What is expected –
For every line that contains the string "state", pull that line out of the material below.
• • • • • • •
(** The goroutines come back one after the other, and [wg.Wait()]
    returns. *)
Lemma bcast_wait_all (k : nat) (s : Bcast.state Payload) :
  (∀ idx, idx < length fifos → ∃ proc, fifos !! idx = Some (fifo proc)) →
  Bcast.wg s = k → inv s → Bcast.main s = Bcast.MWait →
  done (Bcast.w s) = true →
  ∃ acts s', run acts s = Some s' ∧ Forall own acts
    ∧ Bcast.main s' = Bcast.MReturned.
Proof.
  intros Hfifos. revert s. induction k as [|k IH]; intros s Hk Hinv Hm Hd.
  - eexists [Bcast.MainWait], _. split.
    { unfold Bcast.run. simpl. rewrite Hm, Hk. done. }
    split; [by repeat constructor|]. done.
  - pose proof Hinv as [_ _ _ Hreps Hwg _ _ _ _ _ _].
    destruct (unfinished_choose Bcast.finished (Bcast.reps s))
      as (idx & g & Hg & Hfin); [lia|].
    assert (idx < length fifos) as Hidx.
    { rewrite Hm in Hreps. apply Hreps. eauto. }
    destruct (Hfifos idx Hidx) as [proc Hproc].
    destruct (bcast_rep_done s idx g proc Hinv Hd Hg Hfin Hproc)
      as (acts1 & s1 & H1 & Hown1 & Hw1 & Hm1 & Hd1).
    destruct (IH s1) as (acts2 & s' & H2 & Hown2 & Hm2);
      [lia | by eapply bcast_inv_exec | congruence | done |].
    exists (acts1 ++ acts2), s'. split; [by eapply bcast_run_trans|].
    split; [by apply Forall_app|]. done.
Qed.

End bcast_progress.

Section bcast_shutdown.
Context {Payload : Type} (sp : params).

(** X16.  Once cancellation has fired, [Run] of the stage made by
    [Broadcast(tasks...)] can always come to its return by steps of
    the stage alone: the first loop launches what is left to launch,
    the main loop is left, the closing loop closes every private feed,
    every goroutine comes back from its replica and makes its
    [wg.Done()], and [wg.Wait()] returns.  If [Run] is about to clone
    the item it holds, that item has to be there to be cloned. *)
Theorem bcast_cancelled_run_can_return (tasks : list (Task nat))
    (fifos : list (Stage nat)) (h : list Payload)
    (sched : list (Bcast.action Payload)) (s : Bcast.state Payload) :
  Broadcast tasks = broadcast fifos →
  Bcast.run fifos sp sched (Bcast.start fifos sp h) = Some s →
  done (Bcast.w s) = true →
  (∀ data i, Bcast.main s = Bcast.MFan data i → (0 < i)%Z →
     is_Some (Bcast.heap s !! data)) →
  ∃ rest s', Forall BcastRun.own rest
    ∧ Bcast.run fifos sp rest s = Some s'
    ∧ Bcast.main s' = Bcast.MReturned
    ∧ ∀ idx, idx < length tasks →
        (∃ ps, Bcast.reps s' !! idx = Some (Bcast.GDone ps))
        ∧ ∃ c, Bcast.inCh s' !! idx = Some (Some c)
            ∧ chans (Bcast.w s') !! c = Some (Chan [] true).
Proof.
  intros Hmk Hrun Hd Hheap. unfold Broadcast in Hmk.
  destruct (decide (length tasks = 0)); [done|]. simplify_eq.
  set (fifos := FIFO <$> tasks) in *.
  assert (∀ idx, idx < length fifos → ∃ proc, fifos !! idx = Some (fifo proc))
    as Hfifos.
  { intros idx Hidx. unfold fifos in *. rewrite length_fmap in Hidx.
    destruct (lookup_lt_is_Some_2 tasks idx Hidx) as [proc Hproc].
    exists proc. by rewrite list_lookup_fmap, Hproc. }
  pose proof (bcast_inv_run _ _ _ _ _ Hrun) as Hinv.
  assert (∀ s0 : Bcast.state Payload, Bcast.inv fifos sp s0 →
            done (Bcast.w s0) = true →
            (∃ k, Bcast.main s0 = Bcast.MClose k) →
            ∃ rest s', Forall BcastRun.own rest
              ∧ Bcast.run fifos sp rest s0 = Some s'
              ∧ Bcast.main s' = Bcast.MReturned) as Hclose.
  { intros s0 Hinv0 Hd0 [k Hm0].
    destruct (bcast_close_all fifos sp _ s0 k eq_refl Hinv0 Hm0)
      as (acts1 & s1 & H1 & Hown1 & Hm1 & Hd1 & _).
    destruct (bcast_wait_all fifos sp _ s1 Hfifos eq_refl)
      as (acts2 & s' & H2 & Hown2 & Hm2);
      [by eapply bcast_inv_exec | done | congruence |].
    exists (acts1 ++ acts2), s'. split; [by apply Forall_app|].
    split; [by eapply bcast_run_trans|]. done. }
  assert (∃ rest s', Forall BcastRun.own rest
            ∧ Bcast.run fifos sp rest s = Some s'
            ∧ Bcast.main s' = Bcast.MReturned)
    as (rest & s' & Hown & Hrest & Hret).
  { destruct (BcastRun.in_loop (Bcast.main s)) eqn:Hloop.
    - destruct (bcast_leave_loop fifos sp s Hd Hheap Hloop)
        as (acts1 & s1 & H1 & Hown1 & Hm1 & Hd1).
      destruct (Hclose s1) as (acts2 & s' & Hown2 & H2 & Hm2);
        [by eapply bcast_inv_exec | done | by eauto |].
      exists (acts1 ++ acts2), s'. split; [by apply Forall_app|].
      split; [by eapply bcast_run_trans|]. done.
    - destruct (Bcast.main s) as [i| |data i|data i fd|k| |] eqn:Hm; try done.
      + apply Hclose; [done | done | by eauto].
      + destruct (bcast_wait_all fifos sp _ s Hfifos eq_refl Hinv Hm Hd)
          as (acts & s' & ? & ? & ?). by exists acts, s'.
      + by exists [], s. }
  exists rest, s'. do 3 (split; [done|]).
  assert (Bcast.inv fifos sp s') as Hinv' by by eapply bcast_inv_exec.
  destruct Hinv' as [_ _ _ Hreps Hwg Hz _ HinCh _ _ _].
  specialize (Hz Hret). rewrite Hret in *. simpl in *.
  intros idx Hidx. unfold fifos in *. rewrite length_fmap in *. split.
  - apply Hreps in Hidx as [g Hg]. rewrite Hwg in Hz.
    pose proof (unfinished_zero _ _ _ _ Hz Hg) as Hfin.
    destruct g; try done. eauto.
  - destruct (HinCh idx Hidx) as (c & Hc & _ & _ & Hch).
    exists c. split; [done|]. by rewrite bool_decide_eq_true_2 in Hch.
Qed.

End bcast_shutdown.

(** ** Shutting down on concrete executions *)

Section shutdown_executions.
Import Demo DemoRun.

Lemma fixed_cancelled_run_can_return_witness :
  ∃ rest s', Forall FixedRun.own rest
    ∧ Fixed.run fixed_fifos sp rest (fixed_after fixed_cancelled_run) = Some s'
    ∧ Fixed.main s' = Fixed.MReturned
    ∧ (∀ idx, idx < Z.to_nat 2 → Fixed.reps s' !! idx = Some Fixed.GDone)
    ∧ chans (Fixed.w s') = chans (Fixed.w (fixed_after fixed_cancelled_run)).
Proof.
  apply (fixed_cancelled_run_can_return doubler sp 2 fixed_fifos
           fixed_cancelled_run); vm_compute; reflexivity.
Defined.

Lemma bcast_cancelled_run_can_return_witness :
  ∃ rest s', Forall BcastRun.own rest
    ∧ Bcast.run bcast_fifos sp rest (bcast_after bcast_cancelled_run) = Some s'
    ∧ Bcast.main s' = Bcast.MReturned
    ∧ ∀ idx, idx < 2 →
        (∃ ps, Bcast.reps s' !! idx = Some (Bcast.GDone ps))
        ∧ ∃ c, Bcast.inCh s' !! idx = Some (Some c)
            ∧ chans (Bcast.w s') !! c = Some (Chan [] true).
Proof.
  apply (bcast_cancelled_run_can_return sp [forward; forward] bcast_fifos [10]
           bcast_cancelled_run).
  - vm_compute; reflexivity.
  - vm_compute; reflexivity.
  - vm_compute; reflexivity.
  - intros data i Hm _. vm_compute in Hm. injection Hm as <- _.
    vm_compute. eauto.
Defined.

End shutdown_executions.

(** * The broadcast loses no item *)

Section bcast_accounting.
Context {Payload : Type} (fifos : list (Stage nat)) (sp : params).
Hypothesis feeds_differ : Input sp ≠ Output sp.

Local Abbreviation step := (Bcast.step (Payload := Payload) fifos sp).
Local Abbreviation run := (Bcast.run (Payload := Payload) fifos sp).
Local Abbreviation start := (Bcast.start (Payload := Payload) fifos sp).
Local Abbreviation inv := (Bcast.inv (Payload := Payload) fifos sp).
Local Abbreviation fan_inv := (Bcast.fan_inv (Payload := Payload) fifos).
Local Abbreviation feed_accounted :=
  (BcastRun.feed_accounted (Payload := Payload) fifos sp).

Lemma bcast_fed_snoc (l : list (Bcast.action Payload)) (a : Bcast.action Payload) :
  BcastRun.fed (l ++ [a])
  = BcastRun.fed l ++ match a with Bcast.Env (Feed d) => [d] | _ => [] end.
Proof.
  unfold BcastRun.fed. rewrite omap_app. f_equal.
  by destruct a as [[]| | | | | | | | | | |].
Qed.

(** What a step does to the cancellation flag, to the input feed and
    to the logs. *)
Lemma bcast_step_input (a : Bcast.action Payload) (s s' : Bcast.state Payload) :
  inv s → step a s = Some s' →
  (done (Bcast.w s) = true → done (Bcast.w s') = true)
  ∧ ((∀ e, a ≠ Bcast.Env e) → a ≠ Bcast.MainRecv →
     chans (Bcast.w s') !! Input sp = chans (Bcast.w s) !! Input sp)
  ∧ (a ≠ Bcast.MainRecv → Bcast.taken s' = Bcast.taken s)
  ∧ (BcastRun.in_loop (Bcast.main s) = false →
     BcastRun.in_loop (Bcast.main s') = false
     ∧ Bcast.taken s' = Bcast.taken s ∧ Bcast.delivered s' = Bcast.delivered s).
Proof.
  intros Hinv Hstep.
  pose proof Hinv as [Hlen Hb Hcb Hreps Hwg Hret [Hfi Hfo] HinCh Hnil Hinj Hps].
  destruct s as [w h m ic n rs tk dl cl]; simpl in *.
  destruct a as [e| | | | |idx| | |idx|idx fa|idx v|idx]; simpl in Hstep;
    open_step Hstep; simplify_eq/=;
    (split; [|split; [|split]]); try done; try (by intros; simplify_eq).
  - intros Hd. match goal with H : env_step _ _ _ = Some _ |- _ =>
      apply env_step_Some in H as (_ & _ & ? & _) end. eauto.
  - intros He. by destruct (He e).
  - intros _ _. rewrite lookup_insert_ne; [done|].
    intros Heq. destruct Hfi as [ch Hch].
    pose proof (is_fresh (dom (chans w))) as Hfresh. rewrite Heq in Hfresh.
    apply Hfresh. apply elem_of_dom. eauto.
  - match goal with H : recv _ _ = Some _ |- _ =>
      apply recv_Some in H as (-> & _) end. done.
  - match goal with H : close _ _ = Some _ |- _ =>
      apply close_Some in H as (-> & _) end. done.
  - intros _ _.
    match goal with H : close ?c _ = Some _ |- _ =>
      apply close_Some in H as (_ & _ & _ & ch & Hch & _ & ->);
      destruct (decide (c = Input sp)) as [->|Hne]; [|by rewrite lookup_insert_ne]
    end.
    match goal with H : mjoin _ = Some _ |- _ => apply mjoin_Some in H end.
    match goal with H : ic !! ?k = Some (Some _) |- _ =>
      destruct (HinCh k) as (c' & Hc' & Hne & _); [by eapply Hnil|] end.
    by simplify_eq.
  - match goal with H : Fifo.step _ _ _ _ _ = Some _ |- _ =>
      rewrite (fifo_step_done _ _ _ _ _ _ _ H) end. done.
  - intros _ _. destruct Hfi as [ch Hch].
    match goal with
    | H : Fifo.step _ ?ps _ _ _ = Some _, Hg : rs !! idx = Some _ |- _ =>
        destruct (Hps _ _ ps Hg eq_refl) as [Heq Hic];
        assert (idx < Bcast.launched fifos m) as Hlt by (apply Hreps; eauto);
        destruct (HinCh idx Hlt) as (c & Hc & Hci & _);
        rewrite (fifo_step_frame _ _ _ _ _ _ _ (Input sp) ch H Hch); [done| |]
    end.
    + rewrite Heq. simpl. done.
    + intros Hin. by simplify_eq.
Qed.

Lemma bcast_feed_step (l : list (Bcast.action Payload)) (a : Bcast.action Payload)
    (s s' : Bcast.state Payload) :
  inv s → fan_inv s → step a s = Some s' →
  feed_accounted l s → feed_accounted (l ++ [a]) s'.
Proof.
  intros Hinv Hfan Hstep [Heq Hclean].
  destruct (bcast_step_input a s s' Hinv Hstep) as (Hdone & Hin & Htk & Hpost).
  unfold BcastRun.feed_accounted. rewrite bcast_fed_snoc.
  assert (done (Bcast.w s') = false → done (Bcast.w s) = false) as Hmono.
  { intros Hd. destruct (done (Bcast.w s)); [|done]. by rewrite Hdone in Hd. }
  assert (a = Bcast.MainRecv ∨ a ≠ Bcast.MainRecv) as [->|Hnr]
    by (destruct a; (by left) || (by right)).
  { (* an item is taken, or the closed feed is seen *)
    destruct s as [w h m ic n rs tk dl cl]; simpl in *.
    open_step Hstep; simplify_eq/=.
    - match goal with H : recv _ _ = Some _ |- _ =>
        apply recv_Some in H as (_ & _ & _ & ch & Hch & rest & Hi & ->) end.
      rewrite Hch in Heq. simpl in Heq. rewrite Hi in Heq.
      rewrite lookup_insert_eq. simpl. rewrite app_nil_r.
      split; [by rewrite <- app_assoc|]. done.
    - match goal with H : recv _ _ = Some _ |- _ =>
        apply recv_Some in H as (_ & _ & _ & ch & Hch & Hi & Hc & ->) end.
      rewrite app_nil_r. split; [done|]. intros _ _. split.
      + rewrite Hch. destruct ch; simpl in *; by subst.
      + destruct Hfan as [(j & _ & _ & Hcut & Hsent) _ _ _ _ _ _].
        simpl in *. pose proof (Hcut 0 eq_refl) as ->.
        intros idx Hidx. specialize (Hsent idx Hidx).
        unfold Bcast.sent_to in *. simpl in *.
        destruct (decide (idx < 0)); lia. }
  assert ((∃ e, a = Bcast.Env e) ∨ ¬ (∃ e, a = Bcast.Env e)) as [[e ->]|Hne]
    by (destruct a; (by left; eauto) || (by right; intros [? ?])).
  { (* the driver or the upstream stage *)
    destruct s as [w h m ic n rs tk dl cl]; simpl in *.
    open_step Hstep; simplify_eq/=.
    assert (BcastRun.in_loop m = false → done w = false →
            chans w !! Input sp = Some (Chan [] true)) as Hcl
      by (intros; by apply Hclean).
    destruct e as [|d|]; simpl in *; simplify_eq/=.
    - rewrite app_nil_r. split; [done|]. done.
    - match goal with H : send _ _ _ = Some _ |- _ =>
        apply send_Some in H as (Hd & _ & _ & ch & Hch & Hopen & ->) end.
      rewrite Hch in Heq. simpl in Heq.
      rewrite lookup_insert_eq. simpl. split; [by rewrite app_assoc, Heq|].
      intros Hd' Hl. rewrite Hd in Hd'. rewrite (Hcl Hl Hd') in Hch.
      by simplify_eq.
    - match goal with H : close _ _ = Some _ |- _ =>
        apply close_Some in H as (Hd & _ & _ & ch & Hch & Hopen & ->) end.
      rewrite Hch in Heq. simpl in Heq.
      rewrite lookup_insert_eq. simpl. rewrite app_nil_r. split; [done|].
      intros Hd' Hl. rewrite Hd in Hd'. rewrite (Hcl Hl Hd') in Hch.
      by simplify_eq. }
  (* the stage itself, the input feed apart *)
  assert (∀ e, a ≠ Bcast.Env e) as Hne' by (intros e ->; apply Hne; eauto).
  rewrite Hin, Htk by done.
  assert (match a with Bcast.Env (Feed d) => [d] | _ => [] end = []) as ->.
  { destruct a as [e| | | | | | | | | | |]; try done. by destruct (Hne' e). }
  rewrite app_nil_r. split; [done|]. intros Hd Hl.
  destruct (BcastRun.in_loop (Bcast.main s)) eqn:Hloop.
  - (* [Run] leaves its main loop: cancellation has fired *)
    destruct s as [w h m ic n rs tk dl cl]; simpl in *.
    destruct a as [e| | | | |idx| | |idx|idx fa|idx v|idx]; simpl in Hstep;
      open_step Hstep; simplify_eq/=; try done.
    all: try (match goal with
              | H : Fifo.step _ _ _ _ _ = Some _ |- _ =>
                  rewrite (fifo_step_done _ _ _ _ _ _ _ H) in Hd
              end); congruence.
  - destruct (Hpost eq_refl) as (_ & _ & Hdl).
    destruct (Hclean (Hmono Hd) eq_refl) as [Hc Hs]. split; [done|].
    intros idx Hidx. unfold Bcast.sent_to in *. rewrite Hdl. by apply Hs.
Qed.
(** * Trino Iceberg maintenance: scheduler core

    A shallow embedding of [trino_iceberg_maintenance/__main__.py] (the
    variant exercised by [tests/test_maintenance.py]) and of the due-checks
    of the older single-file script [trino_iceberg_maintenance.py].

    Conventions of the embedding:
    - a [datetime.datetime] is the number of microseconds elapsed since
      [datetime.min] (0001-01-01T00:00:00); Python refuses to build a value
      outside [datetime.min .. datetime.max];
    - a nullable column of the policy table arrives in Python as [None] or
      as a value, hence [option];
    - every call that leaves the process ([connection_factory()],
      [cur.execute], [datetime.datetime.now()]) is a node of a [task] tree;
      an [Engine] over a world type answers these calls;
    - [logging.info] lines of [execute] are not modelled (they reach no
      collaborator of the scheduler); the [logger.exception] records of
      [run_maintenance] are. *)

From Stdlib Require Import ZArith List String Bool Lia Ascii Permutation.
Import ListNotations.

Open Scope string_scope.
Open Scope Z_scope.

(** ** Python values used by the script *)

Definition datetime := Z.

Definition microseconds_per_day : Z := 86400000000.

(** [datetime.max] is 9999-12-31T23:59:59.999999; its date has ordinal
    3652059 (day 1 is 0001-01-01). *)
Definition datetime_max : Z := 3652059 * microseconds_per_day - 1.

Definition valid_datetime (t : datetime) : Prop := 0 <= t <= datetime_max.

(** [timedelta] refuses more than 999999999 days in either direction. *)
Definition timedelta_max_days : Z := 999999999.

Inductive exn : Type :=
| TypeError
| OverflowError
| ValueError
| EngineError (msg : string).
• • • • • • •
Exercise result –
Lemma bcast_wait_all (k : nat) (s : Bcast.state Payload) :
    (sched : list (Bcast.action Payload)) (s : Bcast.state Payload) :
  assert (∀ s0 : Bcast.state Payload, Bcast.inv fifos sp s0 →
Lemma bcast_step_input (a : Bcast.action Payload) (s s' : Bcast.state Payload) :
    (s s' : Bcast.state Payload) :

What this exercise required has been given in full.